Abstract Human telomerase reverse transcriptase (hTERT) is considered a potential target for cancer immunotherapy because it is preferentially expressed in malignant cells. hTERT-derived peptides carrying motifs for HLA-A24 (HLA-A*2402), the most common allele among Japanese and also frequently present in persons of European descent, were examined for their capacity to elicit antileukemia cytotoxic T lymphocytes (CTLs). Two of the 5 peptides tested, VYAETKHFL and VYGFVRACL, appeared capable of generating hTERT peptide-specific and HLA-A24–restricted CTLs. The CD8+ CTL clones specific for these hTERT peptides exerted cytotoxicity against leukemia cells in an HLA-A24–restricted manner.
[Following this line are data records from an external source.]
Lemma ingest_batch_spec env n ident ref b rows_batch key n' res :
  node_inv n → n_heap n !! ref = Some b → tb_ident b = ident → ingest_env_ok env n ident key →
  payload_fits (ingest_record env b ident key rows_batch) →
  (∀ k, key = Some k → claim_is ident k (ie_now env) (n_idem n) None) →
  ingest_batch env n ident ref b rows_batch key = (n', res) →
  node_inv n' ∧
  match res with
  | Ok (Accepted receipt) => admitted_record n' ident key receipt ∧
      ∀ k, key = Some k → ∀ now, (now - ie_now env ≤ ii_ttl (n_idem n))%N →
        (claim now (n_idem n') ident k).2 = Duplicate receipt
  | Ok (Deduplicated _) => False
  | Err _ => unused n' ref (next_gen (tb_state b)) ∧
      ∀ k, key = Some k → ∀ now, (claim now (n_idem n') ident k).2 = Acquired
  end.
Proof.
  intros Hn Hb Hid Henv Hfit Hkey. unfold ingest_batch. pose proof (proj1 (Forall_lookup _ _) (ni_heap n Hn) _ _ Hb) as Hbi.
  destruct (reserve b rows_batch) as [b1 r1] eqn:Hr. pose proof (reserve_spec _ _ _ _ Hbi Hr) as Hrs.
  assert (∀ n1, node_inv n1 → (∀ k, key = Some k → claim_is ident k (ie_now env) (n_idem n1) None) →
    unused n1 ref (next_gen (tb_state b)) →
    node_inv (release_key n1 ident key) ∧ unused (release_key n1 ident key) ref (next_gen (tb_state b)) ∧
    ∀ k, key = Some k → ∀ now, (claim now (n_idem (release_key n1 ident key)) ident k).2 = Acquired) as Hrelease.
  { intros n1 Hn1 Hk1 Hun. destruct key as [k|]; [|by split_and!]. split_and!; simpl; [|done|].
    - by apply (node_inv_same n1); try done; apply Hn1.
    - intros k' [= <-] now. eapply abort_claim_whole. by apply Hk1. }
  destruct r1 as [rs|e].
  2: { subst b1. intros [= <- <-].
    assert (write_buffer n ref b = n) as -> by (unfold write_buffer; rewrite list_insert_id by done; by destruct n).
    apply Hrelease; [done|done|by apply unused_next]. }
  destruct Hrs as (-> & Hb1 & Hid1 & Hm1 & Hres1). set (g := next_gen (tb_state b)) in *.
  set (n1 := write_buffer n ref b1).
  assert (node_inv n1) as Hn1 by (by eapply node_inv_write).
  assert (n_heap n1 !! ref = Some b1) as Hh1 by (apply list_lookup_insert_eq; by eapply lookup_lt_Some).
  assert (ingest_header env b1 ident (mkReservation g (batch_byte_size rows_batch)) key rows_batch =
    header (ingest_record env b ident key rows_batch)) as Hh by (unfold ingest_record, ingest_header; by rewrite Hm1).
  rewrite Hh. clear Hh. set (record := mkWalRecord _ rows_batch). destruct (append _ _ n1 record) as [n2 ap] eqn:Hap.
  destruct (append_spec _ _ n1 record n2 ap (ni_writer _ Hn1) (eo_behind _ _ _ _ Henv) (eo_io _ _ _ _ Henv)
    (eo_seq _ _ _ _ Henv) Hfit Hap) as (Hset & Hw2 & Hlog2).
  assert (node_inv n2) as Hn2 by (apply (node_inv_same n1); [done|by rewrite Hset..|done]).
  assert (n_heap n2 !! ref = Some b1) as Hh2 by (by rewrite Hset).
  assert (n_idem n2 = n_idem n) as Hi2 by (by rewrite Hset).
  destruct (eo_others _ _ _ _ Henv ref n2 b1 g Hn2 Hh2) as (Hn3 & (b3 & Hh3 & Hst) & Hlog3 & Hw3 & Hidem).
  set (n3 := ie_others env n2) in *. rewrite Hh3. simpl default.
  destruct (steps_avoiding_inv _ _ _ _ Hst Hb1 Hres1) as [Hb3 Hres3].
  assert (tb_ident b3 = ident) as Hid3 by (rewrite (steps_avoiding_ident _ _ _ Hst); congruence).
  assert (∀ k, key = Some k → claim_is ident k (ie_now env) (n_idem n3) None ∧ ii_ttl (n_idem n3) = ii_ttl (n_idem n)) as Hc3.
  { intros k Hk. rewrite <-Hi2. eapply others_claim; [rewrite Hi2; by apply Hkey|exact Hk|by apply Hidem]. }
  destruct ap as [u|e].
  2: { intros [= <- <-]. destruct (release_spec n3 ref b3 g _ Hn3 Hh3 Hres3).
    apply Hrelease; [done| |done]. intros k Hk. by apply Hc3. }
  destruct (insert_reserved_at b3 (ie_batch_id env) _ (ie_now_ms env) rows_batch) as [b4 ok] eqn:Hins.
  destruct Hlog2 as [more Hlog2].
  destruct (admit_spec n3 ref b3 g (ie_batch_id env) (ie_now_ms env) record key
    (mkIngestReceipt (ie_batch_id env) (ri_writer_id (n_identity n3)) (io_generation ok) (num_rows rows_batch))
    b4 ok Hn3 Hh3 Hres3) as [Hn4 Hadm]; try done.
  { apply Hlog3; [done|done|]. rewrite Hlog2. apply elem_of_app. right. by left. }
  rewrite Hid3 in Hadm. destruct key as [k|]; intros [= <- <-]; [|by split_and!].
  split; [by apply (node_inv_same (write_buffer n3 ref b4)); try done; apply Hn4|]. split.
  - destruct Hadm as (x1 & x2 & x3 & x4 & Hx). by exists x1, x2, x3, x4.
  - intros k' [= <-] now Hnow. destruct (Hc3 k eq_refl) as [Hc Httl]. eapply completed_key; [exact Hc|]. by rewrite Httl.
Qed.

(** What a request that found the buffers of [n0] in place ended with. *)
Definition ingest_post (env : Env) (n n0 : Nd) (ident : TableIdent) (key : option string) (n' : Nd)
    (res : TeoDBResult IngestOutcome) : Prop :=
  match res with
  | Ok (Accepted receipt) => admitted_record n' ident key receipt ∧
      ∀ k, key = Some k → ∀ now, (now - ie_now env ≤ ii_ttl (n_idem n))%N →
        (claim now (n_idem n') ident k).2 = Duplicate receipt
  | Ok (Deduplicated receipt) => n_heap n `prefix_of` n_heap n' ∧
      log_records (n_root n') = log_records (n_root n) ∧
      ∃ k, key = Some k ∧ (claim (ie_now env) (n_idem n) ident k).2 = Duplicate receipt
  | Err _ =>
      (n' = n ∨ ∀ ref b, n_buffers n0 !! ident = Some ref → n_heap n0 !! ref = Some b →
         unused n' ref (next_gen (tb_state b))) ∧
      (∀ k, key = Some k → (claim (ie_now env) (n_idem n) ident k).2 = Acquired →
         ∀ now, (ie_now env ≤ now)%N → (claim now (n_idem n') ident k).2 = Acquired)
  end.

Lemma post_refused env n n0 ident key i e :
  node_inv n0 → (∀ k, key = Some k → (claim (ie_now env) (n_idem n) ident k).2 = Acquired → i = n_idem n) →
  node_inv (set_idem n0 i) ∧ ingest_post env n n0 ident key (set_idem n0 i) (Err e).
Proof.
  intros Hn0 Hi. split; [by apply (node_inv_same n0); try done; apply Hn0|split].
  - right. intros ref b _ Hb. apply unused_next; [|done]. by eapply Forall_lookup; [apply Hn0|].
  - intros k Hk Hacq now Hnow. simpl. rewrite (Hi k Hk Hacq). by eapply claim_acquired_later.
Qed.

Lemma post_batch env n n0 ident key ref b rows_batch i n' res :
  loaded_from n n0 → n_buffers n0 !! ident = Some ref → n_heap n0 !! ref = Some b → tb_ident b = ident →
  ingest_env_ok env n ident key → payload_fits (ingest_record env b ident key rows_batch) →
  ii_ttl i = ii_ttl (n_idem n) →
  (∀ k, key = Some k → claim_is ident k (ie_now env) i None) →
  ingest_batch env (set_idem n0 i) ident ref b rows_batch key = (n', res) →
  node_inv n' ∧ ingest_post env n n0 ident key n' res.
Proof.
  intros Hf Href Hb Hbid Henv Hfit Httl Hk Hr.
  assert (ingest_env_ok env (set_idem n0 i) ident key) as Henv0.
  { destruct Henv. split; simpl; try done; rewrite ?(lf_writer_id _ _ Hf), ?(lf_writer _ _ Hf); done. }
  assert (node_inv (set_idem n0 i)) as Hn0 by (by apply (node_inv_same n0); try done; apply Hf).
  destruct (ingest_batch_spec env (set_idem n0 i) ident ref b rows_batch key n' res Hn0 Hb Hbid Henv0 Hfit Hk Hr) as [Hn' Hres].
  split; [done|]. destruct res as [[receipt|receipt]|e]; simpl in *; [|done|].
  - by rewrite <-Httl.
  - destruct Hres as [Hun Hfree]. split; [|eauto]. right. intros ref' b' Href' Hb'. by simplify_eq.
Qed.

End spec.
(** ** A concrete node, for evaluation *)
Section demo.
#[local] Existing Instances demo_uuid_text demo_checkpoint_json demo_identity_json demo_committed_json demo_wal_codec
  demo_wal_codec_laws demo_json_text.
Definition demo_record_ops : BatchOps (@RecordBatch demo_wal_codec) := demo_batch_ops.
#[local] Existing Instance demo_record_ops.
Definition demo_arrow : ArrowJson unit (@RecordBatch demo_wal_codec) := {|
  InferredSchema := unit; infer_json_schema _ := Some tt; decode_rows _ rows := Ok (Some [10%N]);
  array_memory_size _ := 64%N |}.
#[local] Existing Instance demo_arrow.

Definition demo_node : @Node unit unit unit demo_wal_codec :=
  mkNode [] ∅ 0 (spawn 1000 true (scan_next_seq ∅)) ∅ None ∅ (mkResolvedIdentity 1 "node" "slot" 7 3)
    (IdempotencyIndex_new 60).
Definition demo_load : @LoadEnv unit unit unit := mkLoadEnv (Ok demo_lake_metadata) no_faults 9.
Definition demo_ingest_env : @IngestEnv unit unit unit demo_wal_codec :=
  mkIngestEnv demo_load (Ok tt) demo_load 5 77 1700 (λ n, n) io_fine [].


Lemma demo_node_inv : node_inv demo_node.
Proof. split; [by apply Forall_nil|done|]. apply spawn_inv. intros n Hn. by apply segment_paths_elem in Hn as [_ [? ?]]. Qed.

End demo.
This cytotoxicity was inhibited by the addition of hTERT peptide-loaded autologous cells, suggesting that hTERT is naturally processed in leukemia cells and that hTERT-derived peptides are expressed on these cells and are recognized by CTLs in the context of HLA-A24. Taken together with the currently identified HLA-A2–restricted CTL epitopes derived from hTERT, identification of new CTL epitopes presented by HLA-A24 increases the feasibility of immunotherapy for leukemia using hTERT-derived peptides.